Reading Order
Dragonlance
by Margaret Weis & Tracy Hickman
Dragonlance Reading Order
The defining D&D fantasy series of the 1980s. Dragonlance introduced a generation to epic fantasy — a world of dragons, knights, and gods, with a cast of companions whose dynamics defined the genre. The Chronicles trilogy is required reading for fantasy history; the Legends trilogy, following the mage Raistlin, is widely considered the better work. Between them, they represent the peak of TSR-era fantasy fiction.
Reading Order
Read Chronicles first, then Legends. The two trilogies are deeply intertwined — Legends only works if you know the Chronicles cast.
⚡Read Chronicles first. Legends is darker, more ambitious, and centres entirely on Raistlin — one of fantasy's greatest antiheroes.

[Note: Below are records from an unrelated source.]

Lemma syncMissing_fills (Hfq : 0 <= syncFetchQueueSize env) (k : nat) :
  forall lo hi w,
    hi - lo + 1 <= 2 ^ Z.of_nat k ->
    in_step env chain w ->
    exists w',
      syncMissingNearcoreBlocks (S k) env lo hi w = Some (w', Ok ())
      /\ in_step env chain w'
      /\ grows (in_range lo hi) w w'
      /\ forall h, lo <= h <= hi -> stored h w'.
Proof.
  induction k as [|k IH]; intros lo hi w Hsize Hin; rewrite syncMissing_unfold.
  all: destruct (Z.ltb_spec hi lo) as [Hlt|Hle];
    [exists w; repeat split; [apply Hin..|by apply grows_refl|intros; lia]|].
  all: destruct (Z.eqb_spec (hi - lo + 1) (Block_count_between lo hi (blocks (db w))))
    as [Hfull|Hnot];
    [exists w; repeat split; [apply Hin..|by apply grows_refl|];
     intros h Hh; by apply (count_full_stored lo hi); [apply Hin|..]|].
  all: destruct (_ && _) eqn:Hsmall;
    [apply andb_true_iff in Hsmall as [_ Hzero%Z.eqb_eq];
     destruct (pipeline_fills lo hi w Hin Hzero) as [Hb Hin'];
     destruct (syncNearcoreBlocks_total env hi lo w) as (w' & [] & Heq);
     rewrite Heq in *; cbn [fst] in *; exists w'; repeat split; [apply Hin'..| |];
     [exists (chain_row env chain <$> descending hi lo); split; [done|];
      apply Forall_fmap, Forall_forall; intros h Hd%elem_of_descending;
      cbv [compose in_range]; by rewrite chain_row_height
     |intros h Hh; unfold stored; rewrite Hb, fmap_app, chain_rows_heights;
      apply elem_of_app; right; by apply elem_of_descending_2]|].
  all: assert (Hlt : lo < hi) by
    (destruct (decide (lo = hi)) as [->|]; [|lia];
     pose proof (in_step_unique_within hi hi w Hin hi ltac:(lia));
     pose proof (count_between_nonneg hi hi (blocks (db w)));
     apply andb_false_iff in Hsmall as [Hs%Z.leb_gt|Hs%Z.eqb_neq]; lia).
  { cbn in Hsize. lia. }
  pose proof (midHeight_bounds lo hi Hlt) as Hmid.
  assert (Hpow : 2 ^ Z.of_nat (S k) = 2 * 2 ^ Z.of_nat k).
  { rewrite Nat2Z.inj_succ, Z.pow_succ_r; lia. }
  assert (Hm2 : 2 * midHeight lo hi <= lo + hi < 2 * midHeight lo hi + 2).
  { unfold midHeight. pose proof (Z.div_mod (lo + hi) 2 ltac:(lia)).
    pose proof (Z.mod_pos_bound (lo + hi) 2 ltac:(lia)). lia. }
  destruct (IH lo (midHeight lo hi) w) as (w1 & Hl & Hin1 & Hg1 & Hc1); [lia|done|].
  rewrite Hl.
  destruct (IH (midHeight lo hi + 1) hi w1) as (w2 & Hr & Hin2 & Hg2 & Hc2); [lia|done|].
  exists w2. split; [done|]. split; [done|]. split.
  - eapply grows_trans; (eapply grows_weaken; [|done]); unfold in_range; intros; lia.
  - intros h Hh. destruct (decide (h <= midHeight lo hi)).
    + eapply stored_grows; [done|]. apply Hc1. lia.
    + apply Hc2. lia.
Qed.

End Chain.

Lemma Healthy_in_step (heights : list Z) :
  NoDup heights -> in_step Healthy.env Healthy.chain (Sample.world_with heights).
Proof.
  intros Hnd.
  assert (Hb : blocks (db (Sample.world_with heights))
               = chain_row Healthy.env Healthy.chain <$> heights).
  { unfold Sample.world_with.
    replace ((fun h => Val (Sample.block h (Sample.hash_at h) [])) <$> heights)
      with (Val <$> (Healthy.chain <$> heights)) by (by rewrite <- list_fmap_compose).
    rewrite saveBlocks_blocks_healthy; [by rewrite <- list_fmap_compose|by intros n|].
    cbn [blocks db empty_world empty_store app].
    rewrite <- !list_fmap_compose.
    apply NoDup_fmap_2; [|done]. intros h h' H. by apply Healthy_distinct. }
  split.
  - unfold unique_heights. rewrite Hb.
    by rewrite (chain_rows_heights Healthy.env Healthy.chain Healthy_heights).
  - rewrite Hb. apply chain_rows_hold. apply Healthy_heights.
Qed.


(* ===================================================================== *)
(** * The lowest and the highest stored height                            *)
(* ===================================================================== *)

Lemma foldr_max_ge d (l : list Z) : d <= foldr Z.max d l.
Proof. induction l; cbn; lia. Qed.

📖The core experience is the six books above. Everything below is optional — interesting for fans but not required.
🐉 The Setting
Krynn is a world of knights, gods, and dragon armies — high fantasy in the truest sense. The magic system (White/Red/Black robes) and the god-given magic of clerics shaped the D&D ruleset for decades.
🧙 Raistlin
The mage Raistlin Majere is the reason Dragonlance endures. A frail, bitter genius consumed by ambition — morally grey before that was common in fantasy. The Legends trilogy is fundamentally his story.
📖 Historical note
Dragonlance was designed alongside the D&D game modules in 1984. It feels that way — structured, episodic, occasionally clunky. The Legends trilogy transcends its origins; Chronicles is more nostalgic than great.
Where to start
- → Start with Dragons of Autumn Twilight. It's episodic and occasionally slow but establishes the world and cast.
- → If Chronicles feels dated, push through — the Legends trilogy is the payoff and it's significantly better.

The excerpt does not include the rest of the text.